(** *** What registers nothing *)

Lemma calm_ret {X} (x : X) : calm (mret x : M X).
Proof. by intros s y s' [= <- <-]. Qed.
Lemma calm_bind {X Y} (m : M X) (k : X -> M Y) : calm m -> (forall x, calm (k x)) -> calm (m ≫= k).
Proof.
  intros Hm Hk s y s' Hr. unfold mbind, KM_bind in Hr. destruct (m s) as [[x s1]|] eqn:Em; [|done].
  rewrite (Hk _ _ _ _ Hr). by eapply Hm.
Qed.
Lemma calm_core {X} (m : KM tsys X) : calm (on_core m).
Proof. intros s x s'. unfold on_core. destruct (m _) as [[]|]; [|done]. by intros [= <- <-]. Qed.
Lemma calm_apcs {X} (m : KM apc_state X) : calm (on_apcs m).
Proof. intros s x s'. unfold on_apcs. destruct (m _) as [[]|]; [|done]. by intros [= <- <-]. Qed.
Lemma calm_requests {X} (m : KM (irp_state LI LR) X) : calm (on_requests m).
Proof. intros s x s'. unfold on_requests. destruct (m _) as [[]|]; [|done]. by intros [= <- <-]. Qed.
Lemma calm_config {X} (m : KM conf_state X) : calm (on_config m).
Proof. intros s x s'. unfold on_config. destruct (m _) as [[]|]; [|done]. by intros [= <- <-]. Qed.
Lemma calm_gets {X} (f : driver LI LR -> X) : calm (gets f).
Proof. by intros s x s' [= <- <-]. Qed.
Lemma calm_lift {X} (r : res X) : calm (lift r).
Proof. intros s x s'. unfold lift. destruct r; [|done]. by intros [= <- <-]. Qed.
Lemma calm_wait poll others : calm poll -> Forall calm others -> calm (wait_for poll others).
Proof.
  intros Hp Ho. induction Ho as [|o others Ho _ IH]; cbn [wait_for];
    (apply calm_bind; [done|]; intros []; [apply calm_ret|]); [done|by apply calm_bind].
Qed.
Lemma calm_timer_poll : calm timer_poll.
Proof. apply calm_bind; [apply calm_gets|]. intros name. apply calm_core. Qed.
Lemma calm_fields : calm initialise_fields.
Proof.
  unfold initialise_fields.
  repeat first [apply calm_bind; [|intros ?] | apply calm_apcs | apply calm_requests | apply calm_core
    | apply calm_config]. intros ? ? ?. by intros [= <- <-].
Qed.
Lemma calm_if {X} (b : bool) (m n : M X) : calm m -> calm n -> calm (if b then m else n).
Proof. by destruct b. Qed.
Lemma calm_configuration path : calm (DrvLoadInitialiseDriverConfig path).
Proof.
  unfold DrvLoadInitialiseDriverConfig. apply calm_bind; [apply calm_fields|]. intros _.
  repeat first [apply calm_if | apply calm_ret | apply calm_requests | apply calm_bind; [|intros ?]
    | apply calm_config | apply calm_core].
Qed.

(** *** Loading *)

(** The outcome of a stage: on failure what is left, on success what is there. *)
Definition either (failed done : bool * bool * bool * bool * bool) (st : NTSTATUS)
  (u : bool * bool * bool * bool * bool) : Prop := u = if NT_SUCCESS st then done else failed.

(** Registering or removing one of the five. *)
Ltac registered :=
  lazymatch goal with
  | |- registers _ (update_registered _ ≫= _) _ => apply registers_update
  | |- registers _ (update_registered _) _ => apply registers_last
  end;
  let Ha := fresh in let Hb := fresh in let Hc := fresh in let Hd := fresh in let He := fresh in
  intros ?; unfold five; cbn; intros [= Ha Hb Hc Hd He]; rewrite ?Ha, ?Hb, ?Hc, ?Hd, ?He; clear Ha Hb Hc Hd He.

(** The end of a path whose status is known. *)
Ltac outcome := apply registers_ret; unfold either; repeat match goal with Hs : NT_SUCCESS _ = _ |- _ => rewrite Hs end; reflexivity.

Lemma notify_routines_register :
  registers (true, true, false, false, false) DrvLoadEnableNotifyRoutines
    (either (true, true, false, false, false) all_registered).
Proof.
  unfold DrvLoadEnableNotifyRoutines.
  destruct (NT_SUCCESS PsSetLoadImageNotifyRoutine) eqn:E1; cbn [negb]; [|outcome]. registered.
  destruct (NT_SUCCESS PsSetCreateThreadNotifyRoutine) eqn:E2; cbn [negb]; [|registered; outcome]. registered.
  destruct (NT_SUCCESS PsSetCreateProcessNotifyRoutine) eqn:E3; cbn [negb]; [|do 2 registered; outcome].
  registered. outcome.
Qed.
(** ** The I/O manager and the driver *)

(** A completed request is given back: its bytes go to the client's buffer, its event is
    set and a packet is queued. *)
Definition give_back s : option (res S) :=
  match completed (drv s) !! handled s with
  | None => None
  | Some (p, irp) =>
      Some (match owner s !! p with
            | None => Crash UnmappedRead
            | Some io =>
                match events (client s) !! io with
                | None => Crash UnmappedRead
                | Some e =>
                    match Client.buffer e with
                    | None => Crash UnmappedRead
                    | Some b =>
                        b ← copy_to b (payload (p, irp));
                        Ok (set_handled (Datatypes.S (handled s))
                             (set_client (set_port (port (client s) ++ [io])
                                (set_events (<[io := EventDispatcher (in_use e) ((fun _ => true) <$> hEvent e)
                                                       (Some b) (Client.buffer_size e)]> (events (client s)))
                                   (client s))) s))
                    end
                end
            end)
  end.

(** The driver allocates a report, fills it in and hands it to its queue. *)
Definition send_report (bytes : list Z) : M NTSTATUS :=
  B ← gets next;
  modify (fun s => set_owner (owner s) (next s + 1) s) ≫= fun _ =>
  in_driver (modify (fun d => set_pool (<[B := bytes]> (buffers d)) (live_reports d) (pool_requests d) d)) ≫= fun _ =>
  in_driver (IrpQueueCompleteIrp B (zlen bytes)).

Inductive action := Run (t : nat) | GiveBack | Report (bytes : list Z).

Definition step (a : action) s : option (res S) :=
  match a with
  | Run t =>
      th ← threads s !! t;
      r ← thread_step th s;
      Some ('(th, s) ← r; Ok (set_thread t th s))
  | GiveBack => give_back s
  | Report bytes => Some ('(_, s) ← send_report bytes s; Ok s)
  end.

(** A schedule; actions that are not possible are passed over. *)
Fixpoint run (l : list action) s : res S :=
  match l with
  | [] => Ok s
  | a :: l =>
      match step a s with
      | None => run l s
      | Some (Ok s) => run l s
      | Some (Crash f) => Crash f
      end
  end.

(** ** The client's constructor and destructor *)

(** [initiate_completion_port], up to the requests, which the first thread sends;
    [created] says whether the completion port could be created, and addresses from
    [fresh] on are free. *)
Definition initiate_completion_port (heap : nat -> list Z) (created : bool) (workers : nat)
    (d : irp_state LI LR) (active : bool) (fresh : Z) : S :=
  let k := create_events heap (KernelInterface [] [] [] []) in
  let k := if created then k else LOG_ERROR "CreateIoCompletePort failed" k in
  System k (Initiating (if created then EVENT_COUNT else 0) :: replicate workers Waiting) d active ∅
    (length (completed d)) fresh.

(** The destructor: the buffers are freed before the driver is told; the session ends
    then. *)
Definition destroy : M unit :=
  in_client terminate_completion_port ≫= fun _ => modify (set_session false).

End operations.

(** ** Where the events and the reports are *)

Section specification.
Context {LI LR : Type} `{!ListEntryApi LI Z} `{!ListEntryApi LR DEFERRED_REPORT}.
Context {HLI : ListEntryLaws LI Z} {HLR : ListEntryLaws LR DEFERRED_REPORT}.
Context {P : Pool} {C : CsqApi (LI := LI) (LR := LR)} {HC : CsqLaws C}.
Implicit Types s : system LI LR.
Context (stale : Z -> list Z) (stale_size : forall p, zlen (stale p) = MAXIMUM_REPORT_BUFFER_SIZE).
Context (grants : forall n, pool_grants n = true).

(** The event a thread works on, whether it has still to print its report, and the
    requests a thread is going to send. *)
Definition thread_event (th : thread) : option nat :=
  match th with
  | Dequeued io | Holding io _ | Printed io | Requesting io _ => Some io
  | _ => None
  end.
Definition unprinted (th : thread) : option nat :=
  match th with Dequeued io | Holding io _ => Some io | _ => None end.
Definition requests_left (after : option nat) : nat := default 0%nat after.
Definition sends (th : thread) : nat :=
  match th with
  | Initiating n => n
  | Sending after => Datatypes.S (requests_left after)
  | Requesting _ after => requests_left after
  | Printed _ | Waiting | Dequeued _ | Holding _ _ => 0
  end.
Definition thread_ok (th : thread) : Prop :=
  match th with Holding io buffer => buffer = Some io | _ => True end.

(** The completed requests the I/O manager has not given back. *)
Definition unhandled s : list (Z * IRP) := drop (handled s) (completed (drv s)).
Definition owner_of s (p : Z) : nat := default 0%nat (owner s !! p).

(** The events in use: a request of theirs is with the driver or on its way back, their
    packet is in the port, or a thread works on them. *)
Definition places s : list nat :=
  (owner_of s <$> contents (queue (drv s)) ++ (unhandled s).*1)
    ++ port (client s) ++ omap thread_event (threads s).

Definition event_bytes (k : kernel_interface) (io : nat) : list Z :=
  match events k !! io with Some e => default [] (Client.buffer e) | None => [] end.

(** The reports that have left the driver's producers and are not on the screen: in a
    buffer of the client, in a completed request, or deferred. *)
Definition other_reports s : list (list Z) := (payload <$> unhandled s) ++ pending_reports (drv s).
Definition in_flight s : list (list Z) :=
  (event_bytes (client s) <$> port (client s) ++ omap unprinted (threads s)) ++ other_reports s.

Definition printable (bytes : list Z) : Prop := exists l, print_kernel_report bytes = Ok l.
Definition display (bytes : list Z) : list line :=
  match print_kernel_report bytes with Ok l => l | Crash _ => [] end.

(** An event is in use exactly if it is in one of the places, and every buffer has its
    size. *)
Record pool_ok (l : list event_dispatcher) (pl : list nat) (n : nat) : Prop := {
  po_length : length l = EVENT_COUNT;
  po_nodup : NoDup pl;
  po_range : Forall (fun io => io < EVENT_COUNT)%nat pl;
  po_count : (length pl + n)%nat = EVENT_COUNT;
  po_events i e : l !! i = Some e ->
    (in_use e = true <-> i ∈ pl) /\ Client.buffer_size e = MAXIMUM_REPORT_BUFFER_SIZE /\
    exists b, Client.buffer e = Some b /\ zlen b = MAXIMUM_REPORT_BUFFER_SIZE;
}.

> What to produce: All that belongs in the answer is the lines from the start of the entries above through the line containing "intros Hm Hk", each given exactly.

> Result of this task:
(** *** What registers nothing *)

Lemma calm_ret {X} (x : X) : calm (mret x : M X).
Proof. by intros s y s' [= <- <-]. Qed.
Lemma calm_bind {X Y} (m : M X) (k : X -> M Y) : calm m -> (forall x, calm (k x)) -> calm (m ≫= k).
Proof.
  intros Hm Hk s y s' Hr. unfold mbind, KM_bind in Hr. destruct (m s) as [[x s1]|] eqn:Em; [|done].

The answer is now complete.